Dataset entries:
──────
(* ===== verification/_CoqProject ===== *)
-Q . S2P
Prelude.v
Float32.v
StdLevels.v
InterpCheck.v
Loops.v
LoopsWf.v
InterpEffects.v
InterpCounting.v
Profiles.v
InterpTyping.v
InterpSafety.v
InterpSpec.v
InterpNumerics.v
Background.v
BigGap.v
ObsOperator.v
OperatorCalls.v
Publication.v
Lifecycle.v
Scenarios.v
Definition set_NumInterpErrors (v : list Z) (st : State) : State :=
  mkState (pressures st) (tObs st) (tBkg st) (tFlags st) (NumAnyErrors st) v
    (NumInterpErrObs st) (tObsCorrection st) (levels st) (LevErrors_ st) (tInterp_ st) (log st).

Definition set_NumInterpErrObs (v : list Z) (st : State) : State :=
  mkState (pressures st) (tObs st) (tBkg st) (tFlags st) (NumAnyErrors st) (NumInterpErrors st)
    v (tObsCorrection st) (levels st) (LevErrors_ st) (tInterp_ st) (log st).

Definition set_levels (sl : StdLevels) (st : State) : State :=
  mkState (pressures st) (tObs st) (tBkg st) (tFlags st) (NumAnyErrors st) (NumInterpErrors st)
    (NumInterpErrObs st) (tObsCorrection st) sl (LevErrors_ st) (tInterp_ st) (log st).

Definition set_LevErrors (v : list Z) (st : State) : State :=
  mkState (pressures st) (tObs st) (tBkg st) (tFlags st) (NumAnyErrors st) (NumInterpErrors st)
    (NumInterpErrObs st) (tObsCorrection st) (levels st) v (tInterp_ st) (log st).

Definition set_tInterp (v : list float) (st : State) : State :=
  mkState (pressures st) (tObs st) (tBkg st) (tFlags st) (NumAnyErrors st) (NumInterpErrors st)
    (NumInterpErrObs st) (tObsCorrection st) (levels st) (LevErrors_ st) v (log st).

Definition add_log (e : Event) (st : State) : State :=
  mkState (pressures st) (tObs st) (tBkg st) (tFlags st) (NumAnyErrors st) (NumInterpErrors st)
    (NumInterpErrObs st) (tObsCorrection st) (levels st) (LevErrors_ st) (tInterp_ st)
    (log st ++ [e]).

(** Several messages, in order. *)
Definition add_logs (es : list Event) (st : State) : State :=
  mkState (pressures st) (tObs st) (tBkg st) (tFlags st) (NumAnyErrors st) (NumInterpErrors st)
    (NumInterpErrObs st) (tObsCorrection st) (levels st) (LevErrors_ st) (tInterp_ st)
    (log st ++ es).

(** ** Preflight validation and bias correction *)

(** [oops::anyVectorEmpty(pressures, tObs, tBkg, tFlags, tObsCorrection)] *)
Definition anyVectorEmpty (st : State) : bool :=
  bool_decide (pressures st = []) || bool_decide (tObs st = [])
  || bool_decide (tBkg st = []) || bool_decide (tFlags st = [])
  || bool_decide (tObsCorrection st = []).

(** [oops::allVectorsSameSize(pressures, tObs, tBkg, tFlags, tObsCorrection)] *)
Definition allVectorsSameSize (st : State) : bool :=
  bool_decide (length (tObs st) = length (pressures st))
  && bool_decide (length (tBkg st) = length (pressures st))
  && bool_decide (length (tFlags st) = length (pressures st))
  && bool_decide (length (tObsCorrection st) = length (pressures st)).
──────
In the entries above, please find the line with "StdLevels.v" and the line with "Definition add_log (e", then write out exactly those two lines and every line between them, and nothing more.

Solution to this task
StdLevels.v
InterpCheck.v
Loops.v
LoopsWf.v
InterpEffects.v
InterpCounting.v
Profiles.v
InterpTyping.v
InterpSafety.v
InterpSpec.v
InterpNumerics.v
Background.v
BigGap.v
ObsOperator.v
OperatorCalls.v
Publication.v
Lifecycle.v
Scenarios.v
Definition set_NumInterpErrors (v : list Z) (st : State) : State :=
  mkState (pressures st) (tObs st) (tBkg st) (tFlags st) (NumAnyErrors st) v
    (NumInterpErrObs st) (tObsCorrection st) (levels st) (LevErrors_ st) (tInterp_ st) (log st).

Definition set_NumInterpErrObs (v : list Z) (st : State) : State :=
  mkState (pressures st) (tObs st) (tBkg st) (tFlags st) (NumAnyErrors st) (NumInterpErrors st)
    v (tObsCorrection st) (levels st) (LevErrors_ st) (tInterp_ st) (log st).

Definition set_levels (sl : StdLevels) (st : State) : State :=
  mkState (pressures st) (tObs st) (tBkg st) (tFlags st) (NumAnyErrors st) (NumInterpErrors st)
    (NumInterpErrObs st) (tObsCorrection st) sl (LevErrors_ st) (tInterp_ st) (log st).

Definition set_LevErrors (v : list Z) (st : State) : State :=
  mkState (pressures st) (tObs st) (tBkg st) (tFlags st) (NumAnyErrors st) (NumInterpErrors st)
    (NumInterpErrObs st) (tObsCorrection st) (levels st) v (tInterp_ st) (log st).

Definition set_tInterp (v : list float) (st : State) : State :=
  mkState (pressures st) (tObs st) (tBkg st) (tFlags st) (NumAnyErrors st) (NumInterpErrors st)
    (NumInterpErrObs st) (tObsCorrection st) (levels st) (LevErrors_ st) v (log st).

Definition add_log (e : Event) (st : State) : State :=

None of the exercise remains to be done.